Some of my plans revolved around seeing my grandchildren each week; going to lunch with my girlfriends; becoming more involved in my new church home….. but most importantly, I thought how nice it would be to sit on my porch every morning and read my devotionals and have time with God and basically, go quietly into the good night. After all, I had lived a life of mostly solitude this past year and had adjusted to the aloneness of my life.
That was my plan—a good plan—a decent plan….. but there was one small problem.
I was making all the choices …. by myself.
I forgot to ask God what He thought I should do.
And I am certain that God heard my quiet internal ramblings and shook His head and laughed and said to the angels “Tsk… tsk. There goes Blondie again…trying to make plans. She thinks she is in control. She is such a slow learner. Hmmmm…… Gabriel….. I think it is time to get the wheels in motion.”
Because a few days after I had come up with my “Go Quietly into the Good Night” plan, the Angel Gabriel put God’s plans in motion and I received an email. I had to pick myself off the floor after reading the email. The email was followed by other emails and phone conversations and then a job offer which was intriguing to say the least.
But saying yes to the offer meant my plan and my new path would change.
I spent the weekend talking to family members and praying and doing Bible Study ….. it would mean taking a risk… it would mean there would be some stress involved and the endless freedom I had become accustomed to would be lessened. Time management skills, of which I have had no need for this past year, would need to be dusted off and put into play.
And yet….. the offer was….. very interesting. I would be back working at Cobb County Government—and I felt that God’s hand was in this.
I realize that many would say this job offer was just a coincidence. There is no God and there is no plan. I can truly understand those thoughts.

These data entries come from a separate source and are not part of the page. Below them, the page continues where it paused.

Lemma goes_mret {A} (a : A) s r (Q : A -> Prop) : kinds s = r -> Q a -> goes (mret a) s r Q.
Proof. intros <- HQ. by apply goes_ret. Qed.

Lemma goes_imp {A} (m : P A) s r (Q Q' : A -> Prop) : goes m s r Q -> (forall a, Q a -> Q' a) -> goes m s r Q'.
Proof. intros (a & s' & H1 & H2 & H3 & H4) Hi. exists a, s'. eauto 10. Qed.

Lemma remaining_kinds s : remaining s = length (kinds s).
Proof. unfold remaining, kinds. rewrite length_map, length_drop. done. Qed.

Lemma kinds_lookup s i k : kinds s !! i = Some k -> kind_at s i = k.
Proof.
  unfold kinds, kind_at, peek_at. rewrite list_lookup_fmap, lookup_drop. intros Hk. destruct (tokens s !! (pos s + i)%nat) as [t|]; [by injection Hk|done].
Qed.

Lemma kind_here s k r : kinds s = k :: r -> kind_at s 0 = k.
Proof. intros E. apply kinds_lookup. by rewrite E. Qed.

Lemma kind_next s k k2 r : kinds s = k :: k2 :: r -> kind_at s 1 = k2.
Proof. intros E. apply kinds_lookup. by rewrite E. Qed.

Lemma goes_advance s k r : kinds s = k :: r -> is_eof k = false -> goes advance s r (fun t => tok_kind t = k).
Proof.
  intros E Hk. unfold goes, advance. pose proof (kind_here s k r E) as Hh. unfold kind_at in Hh. fold (peek s) in Hh. rewrite Hh, Hk. eexists _, _. split; [reflexivity|].
  split; [|by repeat split]. unfold kinds in *. cbn [pos tokens]. replace (drop (S (pos s)) (tokens s)) with (drop 1 (drop (pos s) (tokens s))) by (rewrite drop_drop; f_equal; lia).
  change (map tok_kind (drop 1 (drop (pos s) (tokens s)))) with (tok_kind <$> drop 1 (drop (pos s) (tokens s))). rewrite fmap_drop. change (tok_kind <$> drop (pos s) (tokens s)) with (map tok_kind (drop (pos s) (tokens s))).
  rewrite E. reflexivity.
Qed.

Definition any {A} (a : A) : Prop := True.

Lemma goes_advance_span s k r : kinds s = k :: r -> is_eof k = false -> goes advance_span s r any.
Proof. intros E Hk. eapply goes_bind; [by eapply goes_advance|]. intros a s1 Hs1 _ _. by apply goes_mret. Qed.

(** Tests of the next token. *)
Lemma keyword_eqb_refl k : keyword_eqb k k = true.
Proof. apply Z.eqb_refl. Qed.

Lemma at_kw_here s k r kw : kinds s = k :: r -> at_kw s kw = is_kw k kw.
Proof. intros E. unfold at_kw. by rewrite (kind_here s k r E). Qed.

Lemma at_kind_here s k r k' : kinds s = k :: r -> at_kind s k' = kind_eqb k k'.
Proof. intros E. unfold at_kind. by rewrite (kind_here s k r E). Qed.

Lemma goes_eat_yes test s k r : kinds s = k :: r -> is_eof k = false -> test s = true -> goes (eat test) s r (fun b => b = true).
Proof.
  intros E Hk Ht. destruct (goes_advance s k r E Hk) as (t & s1 & E1 & H1 & H2 & _). unfold goes, eat. rewrite Ht.
  exists true, s1. rewrite (M_bind_ok _ _ _ _ _ E1). done.
Qed.

Lemma goes_eat_no test s : test s = false -> goes (eat test) s (kinds s) (fun b => b = false).
Proof. intros Ht. exists false, s. unfold eat. by rewrite Ht. Qed.

Lemma goes_eat_kw s kw r : kinds s = K kw :: r -> goes (eat_kw kw) s r (fun b => b = true).
Proof. intros E. eapply goes_eat_yes; [done|done|]. rewrite (at_kw_here s _ _ kw E). apply keyword_eqb_refl. Qed.

Lemma goes_no_kw s k r kw : kinds s = k :: r -> is_kw k kw = false -> goes (eat_kw kw) s (k :: r) (fun b => b = false).
Proof. intros E Hk. rewrite <- E. apply goes_eat_no. by rewrite (at_kw_here s _ _ kw E). Qed.

Lemma goes_eat_punct s k r : kinds s = k :: r -> is_eof k = false -> kind_eqb k k = true -> goes (eat_punct k) s r (fun b => b = true).
Proof. intros E He Hk. eapply goes_eat_yes; [done|done|]. by rewrite (at_kind_here s _ _ k E). Qed.

Lemma goes_no_punct s k r k' : kinds s = k :: r -> kind_eqb k k' = false -> goes (eat_punct k') s (k :: r) (fun b => b = false).
Proof. intros E Hk. rewrite <- E. apply goes_eat_no. by rewrite (at_kind_here s _ _ k' E). Qed.

Lemma goes_expect test msg s k r : kinds s = k :: r -> is_eof k = false -> test s = true -> goes (expect test msg) s r any.
Proof. intros E Hk Ht. destruct (goes_advance_span s k r E Hk) as (sp & s1 & H). unfold goes, expect. rewrite Ht. by exists sp, s1. Qed.

Lemma goes_expect_kw s kw r : kinds s = K kw :: r -> goes (expect_kw kw) s r any.
Proof. intros E. eapply goes_expect; [done|done|]. rewrite (at_kw_here s _ _ kw E). apply keyword_eqb_refl. Qed.

Lemma goes_expect_punct s k r what : kinds s = k :: r -> is_eof k = false -> kind_eqb k k = true -> goes (expect_punct k what) s r any.
Proof. intros E He Hk. eapply goes_expect; [done|done|]. by rewrite (at_kind_here s _ _ k E). Qed.

Lemma goes_gets {A} (f : Parser -> A) s : goes (gets f) s (kinds s) (fun a => a = f s).
Proof. by exists (f s), s. Qed.

Lemma goes_refuse test m s : test s = false -> goes (refuse_if test m) s (kinds s) any.
Proof. intros Ht. unfold refuse_if. eapply goes_bind; [apply goes_gets|]. intros a s1 H1 _ ->. rewrite Ht. by apply goes_mret. Qed.

Lemma goes_identifier s name r : kinds s = TkIdentifier name :: r -> goes identifier s r (fun p => p.1 = name).
Proof.
  intros E. destruct (goes_advance_span s _ r E eq_refl) as (sp & s1 & E1 & H1 & H2 & _). exists (name, sp), s1.
  unfold identifier, by_kind. rewrite (kind_here s _ r E). rewrite (M_bind_ok _ _ _ _ _ E1). done.
Qed.

Lemma goes_by_kind {A} (f : TokenKind -> P A) s k r r' Q : kinds s = k :: r -> goes (f k) s r' Q -> goes (by_kind f) s r' Q.
Proof. intros E Hf. unfold by_kind, goes in *. rewrite (kind_here s k r E). exact Hf. Qed.

Lemma goes_prev_span start s : goes (prev_span start) s (kinds s) any.
Proof. by eexists _, s. Qed.

(** One step through a parsing action whose next tokens are known. *)
Ltac leaf :=
  lazymatch goal with
  | |- goes (eat_kw _) _ _ _ => first [eapply goes_eat_kw; eassumption|eapply goes_no_kw; [eassumption|first [reflexivity|eassumption]]]
  | |- goes (eat_punct _) _ _ _ => first [eapply goes_eat_punct; [eassumption|reflexivity|reflexivity]|eapply goes_no_punct; [eassumption|first [reflexivity|eassumption]]]
  | |- goes (expect_kw _) _ _ _ => eapply goes_expect_kw; eassumption
  | |- goes (expect_punct _ _) _ _ _ => eapply goes_expect_punct; [eassumption|reflexivity|reflexivity]
  | |- goes advance _ _ _ => eapply goes_advance; [eassumption|reflexivity]
  | |- goes advance_span _ _ _ => eapply goes_advance_span; [eassumption|reflexivity]
  | |- goes identifier _ _ _ => eapply goes_identifier; eassumption
  | |- goes (gets _) _ _ _ => apply goes_gets
  | |- goes (prev_span _) _ _ _ => apply goes_prev_span
  | |- goes (mret _) _ _ _ => apply goes_ret; reflexivity
  end.
Ltac entered := let a := fresh "a" in let s1 := fresh "s" in let Hk := fresh "Hk" in let Hd := fresh "Hd" in let HQ := fresh "HQ" in intros a s1 Hk Hd HQ; cbv beta in HQ; try subst a.
Ltac seq := eapply goes_bind; [leaf|entered; cbn match].
Ltac here := rewrite ?(at_kw_here _ _ _ _ ltac:(eassumption)), ?(at_kind_here _ _ _ _ ltac:(eassumption)).

(** ** Levels *)

(** The level of the place where a token goes on with an expression; 12 for
    those that never follow one. *)
Definition follow_level (k : TokenKind) : nat :=
  match k with
  | TkKeyword KW_AND => 1
  | TkEq | TkNe | TkKeyword KW_IS | TkKeyword KW_ISNULL | TkKeyword KW_NOTNULL | TkKeyword KW_BETWEEN | TkKeyword KW_IN | TkKeyword KW_LIKE
  | TkKeyword KW_GLOB | TkKeyword KW_NOT | TkKeyword KW_ESCAPE => 3
  | TkKeyword KW_COLLATE => 9
  | TkKeyword KW_OVER | TkKeyword KW_FILTER | TkLParen | TkDot | TkArrow | TkArrowArrow => 12
  | TkLt | TkLe | TkGt | TkGe => 4
  | TkBitAnd | TkBitOr | TkShl | TkShr => 5
  | TkPlus | TkMinus => 6
  | TkStar | TkSlash | TkPercent => 7
  | TkConcat => 8
  | _ => 0
  end.
Definition next_level (r : toks) : nat := match r with k :: _ => follow_level k | [] => 12 end.

(** The tokens [r] end an expression of level [M] at a place of level [L]. *)
Definition cap (L : nat) : nat := match L with 0 | 1 | 2 => 1 | 3 => 3 | 4 | 5 | 6 | 7 | 8 => 8 | 9 => 9 | _ => 11 end%nat.
Definition ends (L M : nat) (r : toks) : Prop := (next_level r <= cap L)%nat /\ (next_level r <= M)%nat /\ ((L <= 3)%nat -> head_is_kw r KW_ESCAPE = false).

But since 2004, the number of unbelievable “coincidences” that have occurred in my life dealing with Cobb County Government are mathematically impressive. To list just a few—there was the time I had dinner with my friend, Harveda, during which I told her I needed to find a job and her going home that night and her husband Virgil, who worked for Cobb County Government, saying he just that day got funding for a part-time position—and did she know anyone who needs a job.
Four weeks later I began the perfect job.
In 2005, when I decided to look for a full-time job, what were the odds that a few weeks later Virgil’s full-time assistant would suddenly decide to move to California? It turns out that my part-time job was really training to prepare me for my full-time job.
For ten years, until I retired in March of 2015, I had the perfect job.
And now, almost 13 years after my initial dinner conversation with Harveda, what were the odds that I would once again be offered a perfect part-time job—at Cobb County Government? One where I could take the knowledge gained during my 10 years there and put them into use—where my technology skills and contacts would be of benefit—a job where I would find myself laughing in the midst of chaos and craziness.
The bottom line–I am now working two days a week for a newly elected Cobb County Government official—a man who has a strong vision for the county, a high level of integrity, and a sense of humor. I also have the joy and pleasure of working with a woman who has been my mentor for over 10 years—a woman whom I greatly admire and respect.
The icing on the cake—it is in the same building where I worked before—so I have come home. My days of countless solitude are now punctuated with days of friendship and smiles.
I don’t know how all of this works—is God involved in all the details or does He just paint in broad strokes? But this much I do know….. I wrote in my August story about standing at a crossroad and wanting to find a community to belong to—I wrote: “For me, my choices have to be more than going to places where I am merely sitting and observing but needs to be a place where my hands are helping others—where we interact in a tangible way and where the strengths of mentoring and investing in each other are flowing freely in all directions.”
So, here I am…. In the perfect job…. a job I never sought but one that God literally dropped in my lap.